### Task
In the data below, find every line with the word "intros" and copy it.

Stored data
- - - -

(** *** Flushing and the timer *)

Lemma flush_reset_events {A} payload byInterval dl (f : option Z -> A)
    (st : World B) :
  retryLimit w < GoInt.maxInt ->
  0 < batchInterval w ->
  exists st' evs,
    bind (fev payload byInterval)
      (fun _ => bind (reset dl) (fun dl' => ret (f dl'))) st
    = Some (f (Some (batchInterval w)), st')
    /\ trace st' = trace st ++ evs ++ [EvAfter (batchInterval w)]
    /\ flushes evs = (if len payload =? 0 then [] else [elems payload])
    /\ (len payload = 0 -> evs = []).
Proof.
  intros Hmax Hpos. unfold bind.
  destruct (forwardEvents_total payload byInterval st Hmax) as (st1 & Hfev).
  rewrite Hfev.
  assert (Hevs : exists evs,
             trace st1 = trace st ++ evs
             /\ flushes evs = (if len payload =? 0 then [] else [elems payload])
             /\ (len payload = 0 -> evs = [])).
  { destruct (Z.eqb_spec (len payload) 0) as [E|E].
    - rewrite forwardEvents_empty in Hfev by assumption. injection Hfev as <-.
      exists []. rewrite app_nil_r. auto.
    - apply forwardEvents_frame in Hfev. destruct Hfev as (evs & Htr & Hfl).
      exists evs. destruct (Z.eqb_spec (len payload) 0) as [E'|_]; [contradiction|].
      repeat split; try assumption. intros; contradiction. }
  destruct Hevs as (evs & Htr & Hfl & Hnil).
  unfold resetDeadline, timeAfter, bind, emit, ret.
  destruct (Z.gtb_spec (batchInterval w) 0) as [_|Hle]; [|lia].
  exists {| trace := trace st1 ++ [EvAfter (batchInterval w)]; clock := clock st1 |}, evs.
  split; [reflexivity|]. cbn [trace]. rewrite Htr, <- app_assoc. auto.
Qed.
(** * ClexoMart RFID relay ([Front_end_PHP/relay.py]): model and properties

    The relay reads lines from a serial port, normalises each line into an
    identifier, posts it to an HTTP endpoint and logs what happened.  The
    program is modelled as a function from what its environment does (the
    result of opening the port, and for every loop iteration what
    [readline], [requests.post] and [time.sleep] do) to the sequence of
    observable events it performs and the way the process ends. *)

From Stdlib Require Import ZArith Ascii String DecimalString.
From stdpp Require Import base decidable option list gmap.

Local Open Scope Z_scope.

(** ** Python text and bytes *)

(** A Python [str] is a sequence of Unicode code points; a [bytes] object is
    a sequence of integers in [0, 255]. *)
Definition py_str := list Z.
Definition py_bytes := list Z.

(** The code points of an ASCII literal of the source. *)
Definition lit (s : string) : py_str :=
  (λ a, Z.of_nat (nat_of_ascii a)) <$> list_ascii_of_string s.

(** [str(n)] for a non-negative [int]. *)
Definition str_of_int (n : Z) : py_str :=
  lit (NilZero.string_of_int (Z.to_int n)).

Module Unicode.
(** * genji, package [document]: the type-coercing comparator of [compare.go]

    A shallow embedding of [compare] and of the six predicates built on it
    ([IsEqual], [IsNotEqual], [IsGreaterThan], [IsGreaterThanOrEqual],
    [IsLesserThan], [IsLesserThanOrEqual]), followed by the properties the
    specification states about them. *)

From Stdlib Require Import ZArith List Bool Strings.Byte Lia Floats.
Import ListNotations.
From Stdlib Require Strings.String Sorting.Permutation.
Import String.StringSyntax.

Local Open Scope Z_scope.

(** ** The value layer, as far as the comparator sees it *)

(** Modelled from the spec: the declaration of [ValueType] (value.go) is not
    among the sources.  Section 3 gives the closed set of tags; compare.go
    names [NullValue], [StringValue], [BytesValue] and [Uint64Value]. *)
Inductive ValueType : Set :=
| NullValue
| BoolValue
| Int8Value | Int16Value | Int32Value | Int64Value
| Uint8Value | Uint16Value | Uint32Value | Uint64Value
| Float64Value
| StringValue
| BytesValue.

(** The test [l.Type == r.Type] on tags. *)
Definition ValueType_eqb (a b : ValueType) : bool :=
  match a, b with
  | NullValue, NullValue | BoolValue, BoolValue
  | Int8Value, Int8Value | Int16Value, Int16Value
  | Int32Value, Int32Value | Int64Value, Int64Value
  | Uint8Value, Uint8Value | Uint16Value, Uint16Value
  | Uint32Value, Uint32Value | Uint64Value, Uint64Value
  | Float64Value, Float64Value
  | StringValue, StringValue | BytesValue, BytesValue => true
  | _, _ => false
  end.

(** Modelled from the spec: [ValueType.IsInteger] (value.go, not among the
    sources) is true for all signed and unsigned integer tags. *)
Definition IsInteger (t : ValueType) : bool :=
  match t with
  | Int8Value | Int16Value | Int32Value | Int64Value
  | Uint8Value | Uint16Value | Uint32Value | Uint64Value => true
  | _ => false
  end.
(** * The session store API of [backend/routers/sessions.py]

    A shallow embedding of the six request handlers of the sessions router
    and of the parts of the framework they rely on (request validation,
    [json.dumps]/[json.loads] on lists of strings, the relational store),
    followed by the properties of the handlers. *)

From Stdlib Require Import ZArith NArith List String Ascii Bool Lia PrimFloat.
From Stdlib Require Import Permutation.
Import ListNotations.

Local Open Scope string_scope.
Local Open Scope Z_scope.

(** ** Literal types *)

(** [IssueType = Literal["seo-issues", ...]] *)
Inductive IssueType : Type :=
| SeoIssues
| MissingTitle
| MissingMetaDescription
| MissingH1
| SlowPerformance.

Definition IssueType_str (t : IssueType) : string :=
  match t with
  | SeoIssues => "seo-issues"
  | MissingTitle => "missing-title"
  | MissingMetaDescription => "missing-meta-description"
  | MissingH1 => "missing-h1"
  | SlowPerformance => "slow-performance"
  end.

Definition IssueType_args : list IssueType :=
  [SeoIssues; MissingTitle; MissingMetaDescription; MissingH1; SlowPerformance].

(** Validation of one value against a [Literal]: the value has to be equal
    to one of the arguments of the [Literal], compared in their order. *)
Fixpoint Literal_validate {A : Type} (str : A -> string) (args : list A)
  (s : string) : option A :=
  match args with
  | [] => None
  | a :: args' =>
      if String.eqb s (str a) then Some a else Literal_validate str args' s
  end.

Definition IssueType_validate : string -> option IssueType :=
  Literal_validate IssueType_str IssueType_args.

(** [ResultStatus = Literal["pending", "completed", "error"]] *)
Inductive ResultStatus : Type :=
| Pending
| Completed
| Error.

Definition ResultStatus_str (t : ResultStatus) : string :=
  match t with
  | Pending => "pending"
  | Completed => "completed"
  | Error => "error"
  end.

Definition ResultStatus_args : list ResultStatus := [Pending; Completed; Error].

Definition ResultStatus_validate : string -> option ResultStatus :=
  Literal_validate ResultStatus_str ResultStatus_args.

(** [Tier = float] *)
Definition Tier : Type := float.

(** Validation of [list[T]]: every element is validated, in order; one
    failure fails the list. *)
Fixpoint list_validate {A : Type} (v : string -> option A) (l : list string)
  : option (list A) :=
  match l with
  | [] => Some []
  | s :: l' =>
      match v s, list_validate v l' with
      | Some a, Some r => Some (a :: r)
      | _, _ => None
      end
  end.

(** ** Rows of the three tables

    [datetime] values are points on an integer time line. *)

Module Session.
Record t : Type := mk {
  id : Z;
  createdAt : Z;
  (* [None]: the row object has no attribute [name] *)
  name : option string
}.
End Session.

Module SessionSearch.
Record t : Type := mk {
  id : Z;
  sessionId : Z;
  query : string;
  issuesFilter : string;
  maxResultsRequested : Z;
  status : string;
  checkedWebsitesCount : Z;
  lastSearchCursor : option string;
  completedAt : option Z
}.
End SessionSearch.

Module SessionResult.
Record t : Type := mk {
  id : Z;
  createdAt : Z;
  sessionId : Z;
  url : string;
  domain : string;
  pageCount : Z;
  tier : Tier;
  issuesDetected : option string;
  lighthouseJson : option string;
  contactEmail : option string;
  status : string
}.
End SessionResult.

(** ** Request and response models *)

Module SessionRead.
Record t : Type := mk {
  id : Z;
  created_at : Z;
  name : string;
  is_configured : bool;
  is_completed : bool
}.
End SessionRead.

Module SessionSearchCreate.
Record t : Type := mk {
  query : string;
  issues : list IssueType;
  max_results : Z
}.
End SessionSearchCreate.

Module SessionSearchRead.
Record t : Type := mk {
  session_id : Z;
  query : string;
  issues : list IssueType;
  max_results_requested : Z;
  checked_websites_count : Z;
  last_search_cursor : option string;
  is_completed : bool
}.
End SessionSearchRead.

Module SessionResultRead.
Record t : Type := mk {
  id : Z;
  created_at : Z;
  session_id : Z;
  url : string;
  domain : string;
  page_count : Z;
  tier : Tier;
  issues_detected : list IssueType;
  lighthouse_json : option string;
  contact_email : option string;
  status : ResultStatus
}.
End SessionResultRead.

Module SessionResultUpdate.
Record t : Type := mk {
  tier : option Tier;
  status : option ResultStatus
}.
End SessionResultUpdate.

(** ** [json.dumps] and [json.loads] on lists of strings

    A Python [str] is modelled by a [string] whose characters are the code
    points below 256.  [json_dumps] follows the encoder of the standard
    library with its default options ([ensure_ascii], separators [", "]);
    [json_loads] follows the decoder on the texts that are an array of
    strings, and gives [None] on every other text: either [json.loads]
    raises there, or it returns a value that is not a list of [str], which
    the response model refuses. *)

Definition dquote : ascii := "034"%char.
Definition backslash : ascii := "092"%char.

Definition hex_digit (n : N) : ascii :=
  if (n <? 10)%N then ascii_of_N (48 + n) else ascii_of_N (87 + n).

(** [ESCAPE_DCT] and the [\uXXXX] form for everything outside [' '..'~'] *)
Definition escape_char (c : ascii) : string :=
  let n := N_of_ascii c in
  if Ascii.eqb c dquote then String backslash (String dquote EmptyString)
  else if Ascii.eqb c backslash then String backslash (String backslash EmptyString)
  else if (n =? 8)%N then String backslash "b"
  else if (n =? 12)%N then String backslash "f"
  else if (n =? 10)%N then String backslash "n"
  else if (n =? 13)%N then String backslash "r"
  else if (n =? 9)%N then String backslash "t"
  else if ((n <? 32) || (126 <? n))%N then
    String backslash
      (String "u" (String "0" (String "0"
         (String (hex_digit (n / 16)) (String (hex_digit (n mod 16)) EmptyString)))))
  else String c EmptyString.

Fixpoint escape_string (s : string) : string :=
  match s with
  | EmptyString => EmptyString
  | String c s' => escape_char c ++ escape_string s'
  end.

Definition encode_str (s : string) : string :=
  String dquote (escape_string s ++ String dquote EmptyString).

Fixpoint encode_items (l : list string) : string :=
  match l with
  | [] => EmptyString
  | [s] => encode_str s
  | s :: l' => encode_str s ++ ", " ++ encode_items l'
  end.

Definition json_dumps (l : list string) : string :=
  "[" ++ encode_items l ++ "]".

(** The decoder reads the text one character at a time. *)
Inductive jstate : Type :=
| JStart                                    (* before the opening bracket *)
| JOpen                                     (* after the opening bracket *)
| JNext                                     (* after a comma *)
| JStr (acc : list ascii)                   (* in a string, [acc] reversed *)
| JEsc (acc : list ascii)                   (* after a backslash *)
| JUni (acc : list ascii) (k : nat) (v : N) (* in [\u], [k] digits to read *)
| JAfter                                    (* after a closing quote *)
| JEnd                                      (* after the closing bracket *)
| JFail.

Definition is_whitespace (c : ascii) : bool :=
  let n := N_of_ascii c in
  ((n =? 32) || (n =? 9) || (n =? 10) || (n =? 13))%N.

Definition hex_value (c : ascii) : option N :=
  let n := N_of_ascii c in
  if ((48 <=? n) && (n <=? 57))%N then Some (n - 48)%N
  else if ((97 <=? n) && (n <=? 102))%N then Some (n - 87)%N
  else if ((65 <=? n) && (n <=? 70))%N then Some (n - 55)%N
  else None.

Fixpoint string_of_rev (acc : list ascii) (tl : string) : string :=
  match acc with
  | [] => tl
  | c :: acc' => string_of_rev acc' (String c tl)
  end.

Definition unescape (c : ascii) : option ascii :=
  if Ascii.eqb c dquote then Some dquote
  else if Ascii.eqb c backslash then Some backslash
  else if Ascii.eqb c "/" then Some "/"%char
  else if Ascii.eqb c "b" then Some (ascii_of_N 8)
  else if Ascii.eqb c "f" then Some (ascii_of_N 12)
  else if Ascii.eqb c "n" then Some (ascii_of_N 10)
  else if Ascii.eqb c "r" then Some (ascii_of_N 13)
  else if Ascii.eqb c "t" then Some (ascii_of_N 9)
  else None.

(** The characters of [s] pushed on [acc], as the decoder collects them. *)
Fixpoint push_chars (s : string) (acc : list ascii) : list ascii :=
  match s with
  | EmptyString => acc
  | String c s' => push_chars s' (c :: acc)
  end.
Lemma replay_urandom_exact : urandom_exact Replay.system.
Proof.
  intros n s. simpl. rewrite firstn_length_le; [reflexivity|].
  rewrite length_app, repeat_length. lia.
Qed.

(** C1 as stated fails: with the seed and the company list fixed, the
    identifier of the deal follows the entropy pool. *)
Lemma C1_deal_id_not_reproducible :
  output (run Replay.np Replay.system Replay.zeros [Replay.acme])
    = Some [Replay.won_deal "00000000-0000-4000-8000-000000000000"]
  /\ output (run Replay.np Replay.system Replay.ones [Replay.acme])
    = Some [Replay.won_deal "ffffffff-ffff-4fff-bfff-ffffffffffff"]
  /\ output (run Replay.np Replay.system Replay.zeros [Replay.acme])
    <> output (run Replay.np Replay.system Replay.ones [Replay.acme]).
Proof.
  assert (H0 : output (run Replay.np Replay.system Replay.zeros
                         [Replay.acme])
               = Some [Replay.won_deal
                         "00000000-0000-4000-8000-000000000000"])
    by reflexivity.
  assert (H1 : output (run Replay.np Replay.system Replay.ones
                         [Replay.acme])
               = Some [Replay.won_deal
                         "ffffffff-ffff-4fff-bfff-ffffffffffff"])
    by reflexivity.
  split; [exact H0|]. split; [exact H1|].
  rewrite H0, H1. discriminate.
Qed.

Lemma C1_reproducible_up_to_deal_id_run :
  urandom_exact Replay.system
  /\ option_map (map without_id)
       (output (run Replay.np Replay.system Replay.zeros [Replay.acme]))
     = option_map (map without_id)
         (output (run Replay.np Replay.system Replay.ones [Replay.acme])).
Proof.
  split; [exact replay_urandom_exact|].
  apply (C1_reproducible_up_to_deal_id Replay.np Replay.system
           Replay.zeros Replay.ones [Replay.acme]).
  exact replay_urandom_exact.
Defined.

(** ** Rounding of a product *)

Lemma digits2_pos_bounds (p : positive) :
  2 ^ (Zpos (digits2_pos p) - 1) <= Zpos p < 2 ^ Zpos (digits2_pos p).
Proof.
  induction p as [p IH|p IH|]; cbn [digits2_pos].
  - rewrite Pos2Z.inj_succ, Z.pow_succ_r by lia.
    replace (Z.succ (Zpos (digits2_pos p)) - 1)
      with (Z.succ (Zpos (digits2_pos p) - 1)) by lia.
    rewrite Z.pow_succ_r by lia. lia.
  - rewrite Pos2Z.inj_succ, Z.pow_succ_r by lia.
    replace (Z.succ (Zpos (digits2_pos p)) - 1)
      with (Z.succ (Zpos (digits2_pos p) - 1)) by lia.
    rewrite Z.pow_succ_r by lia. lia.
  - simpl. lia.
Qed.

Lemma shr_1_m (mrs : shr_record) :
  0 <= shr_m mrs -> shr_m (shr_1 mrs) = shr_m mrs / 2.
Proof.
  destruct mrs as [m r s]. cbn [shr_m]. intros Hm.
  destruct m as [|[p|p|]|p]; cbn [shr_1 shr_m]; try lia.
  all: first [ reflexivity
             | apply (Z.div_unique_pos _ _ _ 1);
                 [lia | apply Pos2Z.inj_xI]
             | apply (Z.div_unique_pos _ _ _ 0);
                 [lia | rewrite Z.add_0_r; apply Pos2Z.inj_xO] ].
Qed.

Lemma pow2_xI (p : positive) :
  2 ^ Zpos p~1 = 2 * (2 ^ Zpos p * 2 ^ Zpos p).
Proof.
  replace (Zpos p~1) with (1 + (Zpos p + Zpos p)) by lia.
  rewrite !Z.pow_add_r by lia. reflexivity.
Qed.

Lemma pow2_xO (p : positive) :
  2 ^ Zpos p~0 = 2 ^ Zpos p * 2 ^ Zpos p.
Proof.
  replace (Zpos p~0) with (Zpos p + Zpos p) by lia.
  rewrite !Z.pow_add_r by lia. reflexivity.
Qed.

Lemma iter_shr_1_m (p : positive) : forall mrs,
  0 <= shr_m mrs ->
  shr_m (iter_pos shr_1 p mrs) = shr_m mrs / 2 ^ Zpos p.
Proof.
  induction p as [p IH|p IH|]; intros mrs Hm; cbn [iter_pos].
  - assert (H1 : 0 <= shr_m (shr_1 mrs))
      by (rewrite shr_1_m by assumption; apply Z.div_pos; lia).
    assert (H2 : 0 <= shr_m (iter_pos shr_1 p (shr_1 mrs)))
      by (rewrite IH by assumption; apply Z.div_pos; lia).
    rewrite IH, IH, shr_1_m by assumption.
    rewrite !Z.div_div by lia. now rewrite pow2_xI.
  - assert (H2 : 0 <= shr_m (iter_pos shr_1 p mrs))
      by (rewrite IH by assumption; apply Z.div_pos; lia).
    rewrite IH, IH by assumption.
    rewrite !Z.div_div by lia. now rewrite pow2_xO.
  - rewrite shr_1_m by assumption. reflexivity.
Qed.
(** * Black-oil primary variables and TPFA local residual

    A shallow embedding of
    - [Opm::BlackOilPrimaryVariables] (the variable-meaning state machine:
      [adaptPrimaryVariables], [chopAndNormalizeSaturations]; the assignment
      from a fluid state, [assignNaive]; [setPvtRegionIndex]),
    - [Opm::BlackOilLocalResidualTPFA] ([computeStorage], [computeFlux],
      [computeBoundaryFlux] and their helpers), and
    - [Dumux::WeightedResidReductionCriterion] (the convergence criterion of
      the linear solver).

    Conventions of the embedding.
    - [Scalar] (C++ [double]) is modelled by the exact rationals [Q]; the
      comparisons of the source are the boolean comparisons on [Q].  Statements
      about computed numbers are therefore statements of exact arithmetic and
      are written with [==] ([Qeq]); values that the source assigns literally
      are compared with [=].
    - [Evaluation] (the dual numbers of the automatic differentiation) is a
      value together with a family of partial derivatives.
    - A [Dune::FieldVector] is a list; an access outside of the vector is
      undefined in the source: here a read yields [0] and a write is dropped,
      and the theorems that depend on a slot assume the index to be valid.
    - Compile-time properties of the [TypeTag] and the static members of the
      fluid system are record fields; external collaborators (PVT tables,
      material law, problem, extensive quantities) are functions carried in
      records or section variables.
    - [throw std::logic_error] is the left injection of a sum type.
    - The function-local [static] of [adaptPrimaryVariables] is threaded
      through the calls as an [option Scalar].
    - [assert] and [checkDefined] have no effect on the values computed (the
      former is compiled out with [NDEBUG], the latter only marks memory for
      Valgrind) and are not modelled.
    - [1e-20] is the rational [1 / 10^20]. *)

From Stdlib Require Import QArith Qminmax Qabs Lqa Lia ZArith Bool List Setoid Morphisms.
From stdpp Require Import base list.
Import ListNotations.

- - - -

### Your solution
  intros Hmax Hpos. unfold bind.
      repeat split; try assumption. intros; contradiction. }
  intros n s. simpl. rewrite firstn_length_le; [reflexivity|].
  destruct mrs as [m r s]. cbn [shr_m]. intros Hm.
  induction p as [p IH|p IH|]; intros mrs Hm; cbn [iter_pos].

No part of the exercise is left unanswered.